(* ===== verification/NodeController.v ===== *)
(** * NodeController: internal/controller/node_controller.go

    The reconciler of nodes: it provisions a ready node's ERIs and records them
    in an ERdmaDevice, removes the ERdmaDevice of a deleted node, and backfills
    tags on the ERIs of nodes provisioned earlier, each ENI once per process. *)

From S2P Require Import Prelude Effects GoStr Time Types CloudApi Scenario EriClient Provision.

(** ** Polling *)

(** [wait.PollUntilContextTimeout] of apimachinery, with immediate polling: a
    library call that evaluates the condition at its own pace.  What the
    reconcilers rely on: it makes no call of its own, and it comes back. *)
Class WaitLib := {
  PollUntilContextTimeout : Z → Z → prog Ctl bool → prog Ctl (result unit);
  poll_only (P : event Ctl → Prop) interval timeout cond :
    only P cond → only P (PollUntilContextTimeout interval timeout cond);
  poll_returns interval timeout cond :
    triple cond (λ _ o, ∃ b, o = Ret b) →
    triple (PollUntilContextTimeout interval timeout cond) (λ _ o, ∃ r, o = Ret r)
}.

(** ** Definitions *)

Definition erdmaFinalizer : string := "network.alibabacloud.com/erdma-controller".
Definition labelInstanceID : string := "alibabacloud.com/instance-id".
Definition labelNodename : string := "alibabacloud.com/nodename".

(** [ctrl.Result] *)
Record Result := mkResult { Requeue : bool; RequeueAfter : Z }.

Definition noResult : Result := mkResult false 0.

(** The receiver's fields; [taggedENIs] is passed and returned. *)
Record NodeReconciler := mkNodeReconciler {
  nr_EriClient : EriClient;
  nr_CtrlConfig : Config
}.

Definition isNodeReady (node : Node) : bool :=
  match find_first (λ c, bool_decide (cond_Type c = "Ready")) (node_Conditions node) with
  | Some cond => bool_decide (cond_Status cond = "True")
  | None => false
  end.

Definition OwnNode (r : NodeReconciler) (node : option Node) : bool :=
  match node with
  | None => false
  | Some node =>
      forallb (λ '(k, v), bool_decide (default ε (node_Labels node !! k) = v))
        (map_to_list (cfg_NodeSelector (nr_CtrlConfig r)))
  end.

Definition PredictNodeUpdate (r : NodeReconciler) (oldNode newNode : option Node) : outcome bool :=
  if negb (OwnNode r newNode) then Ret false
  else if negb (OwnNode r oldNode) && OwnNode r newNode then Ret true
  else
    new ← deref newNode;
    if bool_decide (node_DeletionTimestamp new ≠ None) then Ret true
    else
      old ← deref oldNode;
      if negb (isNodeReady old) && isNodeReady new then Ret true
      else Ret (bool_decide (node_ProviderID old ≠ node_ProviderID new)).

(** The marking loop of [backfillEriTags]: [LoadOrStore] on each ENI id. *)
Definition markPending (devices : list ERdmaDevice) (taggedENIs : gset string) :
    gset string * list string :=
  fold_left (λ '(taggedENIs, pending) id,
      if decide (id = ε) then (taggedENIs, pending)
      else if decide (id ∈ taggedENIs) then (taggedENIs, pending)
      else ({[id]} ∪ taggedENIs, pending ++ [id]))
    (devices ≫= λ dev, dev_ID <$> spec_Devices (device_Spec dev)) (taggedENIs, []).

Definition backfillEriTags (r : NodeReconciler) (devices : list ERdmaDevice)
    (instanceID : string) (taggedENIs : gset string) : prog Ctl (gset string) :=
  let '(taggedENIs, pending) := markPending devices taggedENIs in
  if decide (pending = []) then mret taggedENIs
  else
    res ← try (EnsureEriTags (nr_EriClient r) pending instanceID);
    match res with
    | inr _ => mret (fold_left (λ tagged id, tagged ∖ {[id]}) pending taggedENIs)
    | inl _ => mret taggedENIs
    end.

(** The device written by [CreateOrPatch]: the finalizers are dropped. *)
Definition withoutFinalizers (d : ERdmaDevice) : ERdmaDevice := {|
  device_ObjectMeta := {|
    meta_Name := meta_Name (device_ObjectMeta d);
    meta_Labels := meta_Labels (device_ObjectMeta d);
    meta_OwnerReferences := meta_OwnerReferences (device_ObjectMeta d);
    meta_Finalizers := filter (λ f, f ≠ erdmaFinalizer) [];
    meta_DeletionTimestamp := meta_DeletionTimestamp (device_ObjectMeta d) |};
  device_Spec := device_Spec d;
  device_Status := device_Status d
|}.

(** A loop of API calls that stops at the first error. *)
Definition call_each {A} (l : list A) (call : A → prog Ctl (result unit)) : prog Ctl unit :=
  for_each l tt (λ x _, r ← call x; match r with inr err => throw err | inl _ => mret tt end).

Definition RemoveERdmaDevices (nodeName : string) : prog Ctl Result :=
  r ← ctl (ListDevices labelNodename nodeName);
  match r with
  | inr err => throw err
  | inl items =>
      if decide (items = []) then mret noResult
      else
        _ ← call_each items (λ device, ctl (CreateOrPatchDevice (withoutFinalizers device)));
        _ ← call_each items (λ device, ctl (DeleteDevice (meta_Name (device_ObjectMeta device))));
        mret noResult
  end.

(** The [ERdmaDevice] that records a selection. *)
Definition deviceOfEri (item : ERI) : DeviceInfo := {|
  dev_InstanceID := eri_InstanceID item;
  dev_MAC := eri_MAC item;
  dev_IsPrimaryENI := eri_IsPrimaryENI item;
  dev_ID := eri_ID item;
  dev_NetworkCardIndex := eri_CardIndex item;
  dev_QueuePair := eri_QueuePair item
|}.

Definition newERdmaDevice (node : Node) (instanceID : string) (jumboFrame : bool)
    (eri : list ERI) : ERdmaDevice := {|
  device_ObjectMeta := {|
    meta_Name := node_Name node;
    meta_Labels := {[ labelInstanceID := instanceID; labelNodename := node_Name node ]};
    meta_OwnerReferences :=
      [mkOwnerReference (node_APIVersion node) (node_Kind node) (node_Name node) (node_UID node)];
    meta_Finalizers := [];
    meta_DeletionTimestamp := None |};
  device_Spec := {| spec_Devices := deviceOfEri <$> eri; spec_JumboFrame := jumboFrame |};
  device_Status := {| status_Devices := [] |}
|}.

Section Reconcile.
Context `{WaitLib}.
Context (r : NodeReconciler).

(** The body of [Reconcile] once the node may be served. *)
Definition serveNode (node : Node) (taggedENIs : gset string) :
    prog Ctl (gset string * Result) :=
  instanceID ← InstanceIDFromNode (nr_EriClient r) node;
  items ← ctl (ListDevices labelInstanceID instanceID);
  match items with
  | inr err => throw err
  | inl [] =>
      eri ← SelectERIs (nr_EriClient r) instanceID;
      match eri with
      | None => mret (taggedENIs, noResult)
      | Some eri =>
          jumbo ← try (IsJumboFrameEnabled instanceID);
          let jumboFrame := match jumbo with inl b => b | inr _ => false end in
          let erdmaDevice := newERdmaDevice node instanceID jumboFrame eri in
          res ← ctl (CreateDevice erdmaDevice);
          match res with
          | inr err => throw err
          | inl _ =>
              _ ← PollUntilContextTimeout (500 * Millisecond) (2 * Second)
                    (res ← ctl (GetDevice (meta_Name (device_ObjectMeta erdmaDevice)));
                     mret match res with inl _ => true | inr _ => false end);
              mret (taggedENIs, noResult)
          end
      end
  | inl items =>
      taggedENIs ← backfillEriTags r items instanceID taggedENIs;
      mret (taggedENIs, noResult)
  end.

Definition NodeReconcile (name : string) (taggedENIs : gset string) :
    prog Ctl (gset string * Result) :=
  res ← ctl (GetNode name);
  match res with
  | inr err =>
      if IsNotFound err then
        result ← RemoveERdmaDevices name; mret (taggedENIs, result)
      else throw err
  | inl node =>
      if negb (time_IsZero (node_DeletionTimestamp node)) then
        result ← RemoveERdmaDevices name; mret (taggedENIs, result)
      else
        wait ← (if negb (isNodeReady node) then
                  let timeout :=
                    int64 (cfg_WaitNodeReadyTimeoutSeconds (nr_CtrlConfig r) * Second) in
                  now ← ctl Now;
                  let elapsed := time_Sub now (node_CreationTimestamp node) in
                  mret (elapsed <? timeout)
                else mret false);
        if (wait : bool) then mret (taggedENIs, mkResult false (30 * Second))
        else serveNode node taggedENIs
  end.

************

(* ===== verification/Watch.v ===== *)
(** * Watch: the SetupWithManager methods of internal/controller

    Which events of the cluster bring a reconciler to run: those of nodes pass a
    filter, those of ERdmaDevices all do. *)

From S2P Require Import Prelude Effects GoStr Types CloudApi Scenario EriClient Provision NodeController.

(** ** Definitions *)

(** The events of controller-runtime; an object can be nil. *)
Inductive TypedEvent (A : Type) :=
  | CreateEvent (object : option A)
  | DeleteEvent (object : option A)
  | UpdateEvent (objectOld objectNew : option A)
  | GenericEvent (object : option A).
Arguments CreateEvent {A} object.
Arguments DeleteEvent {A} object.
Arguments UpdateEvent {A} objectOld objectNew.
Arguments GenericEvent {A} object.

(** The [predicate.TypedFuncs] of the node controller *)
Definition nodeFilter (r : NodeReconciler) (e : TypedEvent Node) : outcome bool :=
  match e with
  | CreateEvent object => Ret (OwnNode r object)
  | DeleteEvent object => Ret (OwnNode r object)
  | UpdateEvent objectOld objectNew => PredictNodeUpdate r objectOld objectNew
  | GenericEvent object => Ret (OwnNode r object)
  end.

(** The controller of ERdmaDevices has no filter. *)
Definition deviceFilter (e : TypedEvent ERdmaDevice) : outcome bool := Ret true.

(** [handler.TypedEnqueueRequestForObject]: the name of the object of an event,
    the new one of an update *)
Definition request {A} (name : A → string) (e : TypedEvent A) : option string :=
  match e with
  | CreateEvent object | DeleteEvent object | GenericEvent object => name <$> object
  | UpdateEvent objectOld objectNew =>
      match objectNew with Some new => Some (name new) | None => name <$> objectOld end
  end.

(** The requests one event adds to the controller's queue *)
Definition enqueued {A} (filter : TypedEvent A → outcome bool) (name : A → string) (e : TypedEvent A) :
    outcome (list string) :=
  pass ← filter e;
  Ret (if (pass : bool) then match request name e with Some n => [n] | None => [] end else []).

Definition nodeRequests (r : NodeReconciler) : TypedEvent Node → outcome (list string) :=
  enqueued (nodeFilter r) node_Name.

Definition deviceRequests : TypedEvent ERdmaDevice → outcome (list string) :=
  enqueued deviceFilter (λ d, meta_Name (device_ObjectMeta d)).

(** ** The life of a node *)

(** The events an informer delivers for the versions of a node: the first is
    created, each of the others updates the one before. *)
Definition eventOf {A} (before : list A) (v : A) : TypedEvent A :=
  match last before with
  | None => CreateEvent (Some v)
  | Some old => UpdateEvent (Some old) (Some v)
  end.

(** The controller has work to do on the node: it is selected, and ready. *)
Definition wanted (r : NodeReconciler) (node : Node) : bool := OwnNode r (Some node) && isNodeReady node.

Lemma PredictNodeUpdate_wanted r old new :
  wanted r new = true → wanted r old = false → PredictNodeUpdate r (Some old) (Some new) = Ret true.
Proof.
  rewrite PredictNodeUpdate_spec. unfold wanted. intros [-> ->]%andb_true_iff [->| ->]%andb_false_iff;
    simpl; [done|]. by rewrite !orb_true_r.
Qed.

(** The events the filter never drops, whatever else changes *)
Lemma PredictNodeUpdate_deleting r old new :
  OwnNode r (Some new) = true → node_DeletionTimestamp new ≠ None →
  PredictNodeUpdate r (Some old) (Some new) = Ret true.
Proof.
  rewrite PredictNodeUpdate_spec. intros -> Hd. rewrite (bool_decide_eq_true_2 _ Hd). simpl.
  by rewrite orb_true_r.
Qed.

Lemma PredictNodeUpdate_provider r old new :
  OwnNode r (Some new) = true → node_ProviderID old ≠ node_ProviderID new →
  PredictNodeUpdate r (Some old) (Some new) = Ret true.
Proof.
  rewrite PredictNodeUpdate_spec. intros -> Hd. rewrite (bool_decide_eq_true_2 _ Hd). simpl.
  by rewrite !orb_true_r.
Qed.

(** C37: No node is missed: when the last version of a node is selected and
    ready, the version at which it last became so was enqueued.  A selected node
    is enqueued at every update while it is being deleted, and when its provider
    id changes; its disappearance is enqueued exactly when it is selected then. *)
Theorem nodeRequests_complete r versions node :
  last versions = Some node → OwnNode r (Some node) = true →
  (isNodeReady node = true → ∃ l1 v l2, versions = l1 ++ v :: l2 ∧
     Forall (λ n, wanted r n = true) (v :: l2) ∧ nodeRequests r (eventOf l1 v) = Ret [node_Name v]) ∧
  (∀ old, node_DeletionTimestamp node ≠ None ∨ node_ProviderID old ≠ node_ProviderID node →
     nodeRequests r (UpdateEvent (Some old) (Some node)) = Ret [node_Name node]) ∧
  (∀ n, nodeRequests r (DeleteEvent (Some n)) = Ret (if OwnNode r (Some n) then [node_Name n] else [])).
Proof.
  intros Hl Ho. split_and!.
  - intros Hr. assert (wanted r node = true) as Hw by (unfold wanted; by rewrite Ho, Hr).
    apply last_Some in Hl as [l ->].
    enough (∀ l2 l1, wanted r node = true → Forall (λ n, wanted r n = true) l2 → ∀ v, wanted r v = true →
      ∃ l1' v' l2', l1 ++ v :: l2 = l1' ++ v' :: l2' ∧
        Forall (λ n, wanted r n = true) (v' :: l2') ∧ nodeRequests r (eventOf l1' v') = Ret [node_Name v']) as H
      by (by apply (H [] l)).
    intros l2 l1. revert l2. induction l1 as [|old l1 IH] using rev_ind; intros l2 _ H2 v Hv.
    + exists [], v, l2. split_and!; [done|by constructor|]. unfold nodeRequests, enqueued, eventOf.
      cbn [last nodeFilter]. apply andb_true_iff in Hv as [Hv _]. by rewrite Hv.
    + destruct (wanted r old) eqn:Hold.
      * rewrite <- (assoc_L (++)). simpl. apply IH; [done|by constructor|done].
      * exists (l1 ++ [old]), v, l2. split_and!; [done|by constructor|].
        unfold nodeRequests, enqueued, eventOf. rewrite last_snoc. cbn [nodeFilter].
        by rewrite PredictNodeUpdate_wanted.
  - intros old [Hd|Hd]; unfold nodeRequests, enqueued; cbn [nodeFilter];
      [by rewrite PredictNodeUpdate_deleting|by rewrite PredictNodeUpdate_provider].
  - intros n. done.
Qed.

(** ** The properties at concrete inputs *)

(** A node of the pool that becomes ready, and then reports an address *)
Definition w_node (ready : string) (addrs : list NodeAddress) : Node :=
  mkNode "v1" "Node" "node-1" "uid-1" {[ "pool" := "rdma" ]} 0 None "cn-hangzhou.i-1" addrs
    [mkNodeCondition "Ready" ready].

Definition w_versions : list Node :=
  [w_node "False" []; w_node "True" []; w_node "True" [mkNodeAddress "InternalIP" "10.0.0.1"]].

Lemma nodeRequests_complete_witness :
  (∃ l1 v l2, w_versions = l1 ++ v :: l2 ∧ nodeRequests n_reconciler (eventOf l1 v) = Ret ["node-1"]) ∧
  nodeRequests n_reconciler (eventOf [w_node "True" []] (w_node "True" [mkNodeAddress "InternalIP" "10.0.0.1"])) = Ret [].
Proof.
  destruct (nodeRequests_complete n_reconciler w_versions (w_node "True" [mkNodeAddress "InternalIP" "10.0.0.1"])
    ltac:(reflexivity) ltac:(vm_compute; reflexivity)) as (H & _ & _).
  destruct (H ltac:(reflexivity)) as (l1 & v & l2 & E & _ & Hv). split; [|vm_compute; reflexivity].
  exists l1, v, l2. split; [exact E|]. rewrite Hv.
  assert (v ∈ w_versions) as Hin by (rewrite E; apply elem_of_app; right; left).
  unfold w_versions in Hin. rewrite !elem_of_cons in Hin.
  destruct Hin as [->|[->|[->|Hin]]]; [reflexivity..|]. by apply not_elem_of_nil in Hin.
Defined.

************

• [Exercise directions] What is asked for is an exact copy of the lines above from the one containing "(* ===== verification/NodeController.v" through the one containing "triple cond (λ _ o, ∃ b, o = Ret b) →", and only those.

• [Solution to this problem]
(* ===== verification/NodeController.v ===== *)
(** * NodeController: internal/controller/node_controller.go

    The reconciler of nodes: it provisions a ready node's ERIs and records them
    in an ERdmaDevice, removes the ERdmaDevice of a deleted node, and backfills
    tags on the ERIs of nodes provisioned earlier, each ENI once per process. *)

From S2P Require Import Prelude Effects GoStr Time Types CloudApi Scenario EriClient Provision.

(** ** Polling *)

(** [wait.PollUntilContextTimeout] of apimachinery, with immediate polling: a
    library call that evaluates the condition at its own pace.  What the
    reconcilers rely on: it makes no call of its own, and it comes back. *)
Class WaitLib := {
  PollUntilContextTimeout : Z → Z → prog Ctl bool → prog Ctl (result unit);
  poll_only (P : event Ctl → Prop) interval timeout cond :
    only P cond → only P (PollUntilContextTimeout interval timeout cond);
  poll_returns interval timeout cond :
    triple cond (λ _ o, ∃ b, o = Ret b) →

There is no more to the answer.